Abstract

Primates can solve novel problems through logical and stepwise reasoning. No two real-world situations are the same, and how one ‘figures out’ a solution may be similarly variable. Studying reasoning has thus been challenging. How should one investigate the neural basis of internal events whose timing and nature are uncertain, and are unlikely to ever unfold the same way twice? To meet this challenge, we used large-scale Neuropixels-probe recordings, and a novel reasoning task where monkeys apply abstract knowledge to determine the correct ordering of stimuli on the screen. Our recording system enabled us to measure 1000+ single neurons simultaneously both within a single brain region and across multiple distinct regions. Neural activity in lateral prefrontal cortex (but not in other areas) reflected the ‘figuring out’ of a solution. Population analyses of these large-scale recordings allowed us to observe each distinct internal step of the problem-solving process. As one might expect of any intelligent behavior, the set of internal steps, and their timing, were different on every individual trial, and completely under the monkey’s control. For example, the monkey sometimes figured out the last element first and worked backwards. On another trial they used a different approach. Critically, we could interpret neural events on each individual trial, much like a psychologist can interpret behavior on each individual trial. The same neural strategy can unfold differently on different trials yet still solve the problem at hand successfully. Taken together, this research has revealed a computational mechanism for cognitive flexibility, i.e., the process by which a circuit is able to vary the order, the timing, and the strategy by which to make multi-step decisions. 
 

Biography

Saurabh Vyas completed undergraduate training in Biomedical Engineering and Electrical Engineering at Johns Hopkins University in 2012. While working on his MSE in Biomedical Engineering, Saurabh was a research engineer at the Applied Physics Laboratory. Saurabh completed his PhD in Bioengineering at Stanford University in 2020, where he was advised by Prof. Krishna Shenoy. His research was recognized with a NSF Graduate Research Fellowship, and a NIH NINDS NRSA (F31) fellowship.
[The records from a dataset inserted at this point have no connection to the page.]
Lemma partition_size_ok E P l todo : forall first s,
  ok E P l s -> (forall n, n ∈ todo -> n ∈ l) -> auth_ok stack (cluster s) ->
  wlp (partition_size_loop hpux stack (Some <$> todo) first) (fun _ s1 => ok E P l s1 /\ settled (cluster s) (cluster s1)) s.
Proof.
  induction todo as [|n todo IH]; intros first s Hs Hin Hau; cbn [partition_size_loop fmap list_fmap]; [by apply wlp_ret|].
  unfold wlp. rewrite bind_cluster_of. case_if; [by split|].
  assert (forall f s1, ok E P l s1 -> settled (cluster s) (cluster s1) ->
    wlp (partition_size_loop hpux stack (Some <$> todo) f) (fun _ s1 => ok E P l s1 /\ settled (cluster s) (cluster s1)) s1) as Hnext.
  { intros f s1 Hs1 Hst. eapply wlp_mono; [apply (IH f s1 Hs1); [intros m Hm; apply Hin; by right|by eapply settled_auth]|].
    intros x s2 [? ?]. split; [done|]. by transitivity (cluster s1). }
  destruct (member_at E P l s n Hs) as (node & Hn & [_ Hloc]); [apply Hin; by left|].
  destruct (address_full_eq s n node Hn Hloc) as [a Ha]. rewrite (bind_access _ _ _ n), (bind_ret_eq _ _ _ _ _ Ha) by done.
  rewrite bind_cluster_of. eapply (wlp_outside_bind (deadline_of _)); [apply wlp_deadline|]. intros deadline s1 Ho1 _.
  destruct (outside_objects _ _ Ho1) as (_ & Hc1 & Ha1).
  eapply wlp_outside_bind; [apply info_command_host_ok; [rewrite Ha1; apply Hs|by rewrite Hc1]|].
  intros [st r] s2 Ho2 Hr. assert (outside s s2) as Ho by (by transitivity s1). unfold one_answer in Hr. cbn [fst snd] in Hr.
  assert (ok E P l s2) as Hs2 by (by eapply ok_outside). destruct (outside_objects _ _ Ho) as (_ & Hc2 & _).
  destruct (Z.eqb_spec st 0) as [->|Hst]; cbn [negb]; [|apply Hnext; [done|by rewrite Hc2]].
  destruct (Hr eq_refl) as ([name v] & nvs & -> & (Hpair & _) & Hnp). specialize (Hnp eq_refl). cbn [snd] in Hnp.
  apply wlp_bind. unfold wlp at 1, access at 1. cbn [lift ubind].
  rewrite info_lines_cons, <- app_assoc. destruct (single_value name v (info_lines nvs ++ [0]) Hpair) as [Hsv Hcs].
  apply wlp_bind. unfold wlp at 1, access at 1. rewrite Hsv. cbn [lift ubind]. change (AEROSPIKE_OK =? AEROSPIKE_OK) with true. cbn iota.
  apply wlp_bind. unfold wlp at 1, access at 1. cbn [mbind option_bind]. rewrite Hcs. cbn [lift ubind]. rewrite Hnp.
  apply wlp_bind. unfold wlp at 1, modify. apply Hnext.
  - destruct Hs2 as [? ? ? ? ? ? ? ? ? (H1 & H2 & _) ? ? ?]. constructor; try done. split; [done|]. split; [done|]. by left.
  - cbn. rewrite Hc2. repeat split. by right.
Qed.

Lemma clear_friends_ok E P l todo : forall s,
  ok E P l s -> (forall n, n ∈ todo -> n ∈ l) ->
  exists s1, clear_friends (Some <$> todo) s = URet (tt, s1) /\ ok E P l s1 /\ cluster s1 = cluster s.
Proof.
  induction todo as [|n todo IH]; intros s Hs Hin; cbn [clear_friends fmap list_fmap]; [by exists s|].
  rewrite (bind_access _ _ _ n) by done.
  destruct (on_node_keeps E P l s n (set_friends 0) Hs) as (s1 & E1 & Hs1 & Hc1 & _).
  - rewrite elem_of_app. right. apply Hin. by left.
  - intros nd Hnd. by split.
  - rewrite (bind_ret_eq _ _ _ _ _ E1). destruct (IH s1 Hs1) as (s2 & E2 & Hs2 & Hc2); [intros m Hm; apply Hin; by right|].
    exists s2. split; [done|]. split; [done|congruence].
Qed.
Lemma map_keys_ok capacity ns done todo todo' picked bns w o E :
  batch_rep picked bns -> length done = length picked -> good o (one_each E picked) w -> Forall (fun n => n ∈ nodes) picked ->
  (forall m, 0 <= E m) -> 0 < capacity < 2 ^ 28 -> blen done + blen todo < 2 ^ 28 -> Forall2 (key_digested ns) todo todo' ->
  exists more bns' w', map_keys ripemd160 (blen nodes) capacity ns done todo w bns = URet (Mapped (done ++ todo') bns', w')
    /\ Forall2 looked_up todo' more /\ batch_rep (picked ++ more) bns' /\ good o (one_each E (picked ++ more)) w'
    /\ Forall (fun n => n ∈ nodes) more.
Proof.
  intros Hrep Hlen Hg Hpk HE Hcap Hmax Hkeys. revert done picked bns w Hrep Hlen Hg Hpk Hmax.
  induction Hkeys as [|key key' todo todo' [Hns Hd] Hkeys IH]; intros done picked bns w Hrep Hlen Hg Hpk Hmax.
  { exists [], bns, w. rewrite !app_nil_r. by split_and!. }
  cbn [map_keys]. rewrite bool_decide_true by done. cbn [negb]. rewrite Hd. cbn [lift ubind Z.eqb AEROSPIKE_OK negb].
  destruct (get_ok _ _ _ (mk_cn None (key_ns key') (digest_value key') REPLICA_MASTER false) Hg) as (n & w1 & Eg & Hn & Hg1).
  rewrite Eg. cbn [ubind]. rewrite Hlen. cbn [length] in Hmax.
  destruct (batch_add_ok capacity picked bns n w1 o E Hrep Hg1 Hn Hpk HE Hcap ltac:(lia)) as (bns1 & w2 & -> & Hrep1 & Hg2).
  cbn [ubind]. destruct (IH (done ++ [key']) (picked ++ [n]) bns1 w2 Hrep1) as (more & bns' & w' & Em & Hlk & Hrep' & Hg' & Hin).
  { rewrite !length_app. simpl. lia. }
  { done. }
  { apply Forall_app. split; [done|]. by apply Forall_singleton. }
  { rewrite length_app. simpl. lia. }
  exists (n :: more), bns', w'. rewrite <- !app_assoc in Em, Hrep', Hg'. cbn [app] in *. split; [done|].
  split; [constructor; [by exists o, (one_each E picked), w, w1|done]|]. split_and!; [done|done|by constructor].
Qed.

Lemma capacity_ok n_keys n_nodes : 0 < n_nodes <= n_keys -> n_keys < 2 ^ 27 -> 0 < offsets_capacity n_keys n_nodes < 2 ^ 28.
Proof.
  intros Hn Hmax. unfold offsets_capacity. assert (1 <= n_keys / n_nodes <= n_keys) as Hq.
  { split; [apply Z.div_le_lower_bound; lia|apply Z.div_le_upper_bound; nia]. }
  rewrite Z.shiftr_div_pow2 by lia. change (2 ^ 2) with 4.
  assert (0 <= n_keys / n_nodes / 4 <= n_keys / n_nodes) as Hq4.
  { split; [apply Z.div_pos; lia|apply Z.div_le_upper_bound; lia]. }
  rewrite u32_id by (unfold is_u32; lia). lia.
Qed.

Lemma map_all_keys ns keys keys' w o E :
  good o E w -> (forall m, 0 <= E m) -> 0 < blen nodes <= blen keys -> blen keys < 2 ^ 27 -> Forall2 (key_digested ns) keys keys' ->
  exists picked bns w',
    map_keys ripemd160 (blen nodes) (offsets_capacity (blen keys) (blen nodes)) ns [] keys w [] = URet (Mapped keys' bns, w')
    /\ Forall2 looked_up keys' picked /\ batch_rep picked bns /\ good o (one_each E picked) w'.
Proof.
  intros Hg HE Hn Hmax Hk.
  destruct (map_keys_ok (offsets_capacity (blen keys) (blen nodes)) ns [] keys keys' [] [] w o E) as (picked & bns & w' & Em & Hlk & Hrep & Hg' & _).
  - split_and!; [constructor| |constructor]. intros p. split; [by intros ?%elem_of_nil|by intros (n & _ & ?%elem_of_nil)].
  - done.
  - eapply good_ext; [|exact Hg]. intros m. unfold one_each. rewrite decide_False by (by intros ?%elem_of_nil). lia.
  - constructor.
  - done.
  - by apply capacity_ok.
  - cbn [length]. lia.
  - done.
  - by exists picked, bns, w'.
Qed.

End BatchProofs.

(** C35: A batch of fewer keys than there are nodes.  The array of the positions of a node is
    created for the average number of keys, which is none, and doubling this does not make
    room: the first position is written past its end. *)
Theorem small_batch_undefined `{Platform} `{Fleet W} {U : Type} uninit ripemd160 fuel groups clepoch uninit_bins uninit_err
    order mutex config w policy batch callback (u : U) read_attr first rest key' a ns w1 node w2 :
  take (Z.to_nat (batch_size batch)) (batch_keys batch) = first :: rest ->
  nodes_reserve w = URet (a, ns, w1) -> blen (first :: rest) < blen ns ->
  as_key_set_digest ripemd160 first = Some (AEROSPIKE_OK, key') ->
  as_node_get w1 (mk_cn None (key_ns key') (digest_value key') REPLICA_MASTER false) = URet (node, w2) ->
  as_batch_execute uninit ripemd160 fuel groups clepoch uninit_bins uninit_err order mutex config w policy batch callback u read_attr = UB.
Proof.
  intros Hk Hn Hlt Hd Hg. unfold as_batch_execute, batch_run. rewrite Hk, Hn. cbn [ubind]. destruct ns as [|n ns]; [simpl in Hlt; lia|].
  cbn [map_keys]. rewrite bool_decide_true by done. cbn [negb]. rewrite Hd. cbn [lift ubind Z.eqb AEROSPIKE_OK negb]. rewrite Hg. cbn [ubind].
  unfold batch_add. cbn [as_batch_node_find]. destruct (Z.leb_spec (blen (n :: ns)) (blen (@nil as_batch_node))); [simpl in *; lia|].
  assert (offsets_capacity (blen (first :: rest)) (blen (n :: ns)) = 0) as ->.
  { unfold offsets_capacity. by rewrite Z.div_small by (split; [lia|exact Hlt]). }
  by rewrite (proj2 (empty_capacity_append (A := Z) 4 (blen (@nil as_key)) true true ltac:(lia))).
Qed.

(** ** Examples *)

(** Two nodes; the first byte of a digest decides which has a key, and the state counts the
    references. *)
#[refine] Instance two_services : Services (Z -> Z) :=
  {| as_node_get w cn := let n := nth 0 (cn_digest cn) 0 mod 2 in URet (Some n, plus w n 1);
     as_node_get_connection w n := URet (0, 5, w);
     as_node_put_connection w n fd := URet w;
     as_node_release w n := if 0 <? w n then URet (plus w n (-1)) else UB;
     as_close w fd := URet w;
     cf_getms w := (5, w);
     usleep w us := w;
     send w fd command deadline := URet (AEROSPIKE_OK, w);
     recv w fd n deadline := URet (AEROSPIKE_ERR_TIMEOUT, replicate (Z.to_nat n) 0, w);
     stream w fd := [] |}.
Proof. intros w fd n deadline Hn. rewrite length_replicate. split; [lia|done]. Defined.

Instance two_nodes : Fleet (Z -> Z) :=
  {| fleet_services := two_services;
     nodes_reserve w := URet (9, [0; 1], w);
     nodes_release w a := URet w;
     node_reserve w n := URet (plus w n 1);
     node_by_name w name := URet (None, w);
     rand64 w := (7, w) |}.

Definition digest_key (b : Z) : as_key := mk_key [110] [] None true (b :: replicate 19 0).


Lemma small_batch_undefined_witness :
  @as_batch_execute x86_64 (Z -> Z) two_nodes Z (fun _ => []) (fun _ => []) 0 1 0 (fun _ => []) no_error (fun l => l) 0 1000 (fun _ => 0) None
    (mk_batch false false 1 [digest_key 1]) (fun _ u => u) 0 3 = UB.
Proof.
  apply (@small_batch_undefined x86_64 (Z -> Z) two_nodes Z) with
    (first := digest_key 1) (rest := []) (key' := digest_key 1) (a := 9) (ns := [0; 1]) (w1 := fun _ : Z => 0)
    (node := Some 1) (w2 := plus (fun _ : Z => 0) 1 1); reflexivity.
Defined.
(* ===== verification/Fleet.v ===== *)
(** * Commands to all nodes of a cluster

    The cluster of the files [Node] and [Partition] as the fleet that scans and queries ask
    (file [Fanout]).  While such a call runs it holds the array of the nodes and a reference to
    each of them; the invariant of file [Membership] is that of the cluster without what the
    call holds. *)

From S2P Require Import Prelude Counting ByteOrder Base64 Queue Value Msgpack Roundtrip Wire Socket Parse.
From S2P Require Import Node Partition Info Tend Membership Client Execute Record Requests Stream Fanout.
Open Scope Z_scope.

Section Fleet.
Context `{Platform} `{Net W} (stack : list Z) (uninit_fd : Z) (random : W -> Z * W).
Context (locks_work : forall w : W, queue_env w = qenv_ok).
Implicit Types (s : mem W).

(** A call goes through the array it reserved. *)
Definition cluster_nodes_reserve s : ures (Z * list Z * mem W) :=
  let* (a, s) := as_nodes_reserve s in
  let* arr := lift (m_arrays s !! a) in
  let* ns := lift (mapM id (nodes_array arr)) in
  URet (a, ns, s).

Instance cluster_fleet : Fleet (mem W) :=
  {| fleet_services := cluster_services stack uninit_fd;
     nodes_reserve := cluster_nodes_reserve;
     nodes_release s a := let* (_, s) := as_nodes_release a s in URet s;
     node_reserve s n := let* (_, s) := as_node_reserve n s in URet s;
     node_by_name s name := as_node_get_by_name name s;
     rand64 s := let '(r, w) := random (net s) in (r, set_net w s) |}.

Context (np K : Z) (N : list (list Z)).
Local Abbreviation ok := (cluster_ok np K N).
Local Abbreviation idle := (idle stack np K N).

(** The cluster without the reference to its array. *)
Definition unhold (l : list Z) s : mem W := set_arrays <[nodes (cluster s) := mk_nodes 1 (Some <$> l)]> s.

Definition holding (E : Z -> Z) (l : list Z) (c0 : as_cluster) (a : Z) (refs : list Z) s : Prop :=
  a = nodes (cluster s) /\ m_arrays s !! a = Some (mk_nodes 2 (Some <$> l)) /\ idle (fun m => E m + occ m refs) l c0 (unhold l s).

Lemma idle_ext E E' l c0 s : (forall m, E m = E' m) -> idle E l c0 s -> idle E' l c0 s.
Proof. intros He (Hs & Hr). split; [|done]. by eapply ok_held_ext. Qed.

Lemma idle_rebooked E E' l c0 s s' n k :
  idle E l c0 s -> counted (m_nodes s') (plus (booked (holders (gc (cluster s)) E [] l) (m_table s)) n k) -> same_rest s s' ->
  evolved (m_nodes s) (m_nodes s') (fun _ => False) -> (forall m, E' m = plus E n k m) ->
  (forall m, 0 <= E' m /\ E' m + 2 + 2 * np * (blen N + K) < 2 ^ 32) -> idle E' l c0 s'.
Proof.
  intros (Hs & Hau & Hx) Hc Hrest Hev He HE. assert (cluster s' = cluster s) as Hcl by (by destruct Hrest as (_ & _ & _ & _ & _ & ? & _)).
  split; [|by rewrite Hcl]. unfold cluster_ok. rewrite Hcl. eapply ok_rebooked; [exact Hs| |done|done|apply Hs|done|done|done].
  eapply counted_ext; [|exact Hc]. intros m. unfold booked, holders. rewrite He. unfold plus. case_decide; lia.
Qed.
In 2021, Saurabh's thesis was awarded the Donald B. Lindsley Prize by the Society for Neuroscience, which "recognizes a young neuroscientist's outstanding PhD thesis in the general area of behavioral (i.e., systems) neuroscience." Saurabh completed a postdoctoral fellowship at Columbia University in 2025, where he was co-advised by Profs. Mark Churchland and Michael Shadlen. Saurabh's work was recognized by both an NIH NINDS Ruth L. Kirschstein National Research Service Award (F32), and a K99/R00 Pathway to Independence Award. In January 2026, Saurabh joined the Neuroscience Institute at Carnegie Mellon University, where he leads the Laboratory of General Intelligence and Computation (LOGIC).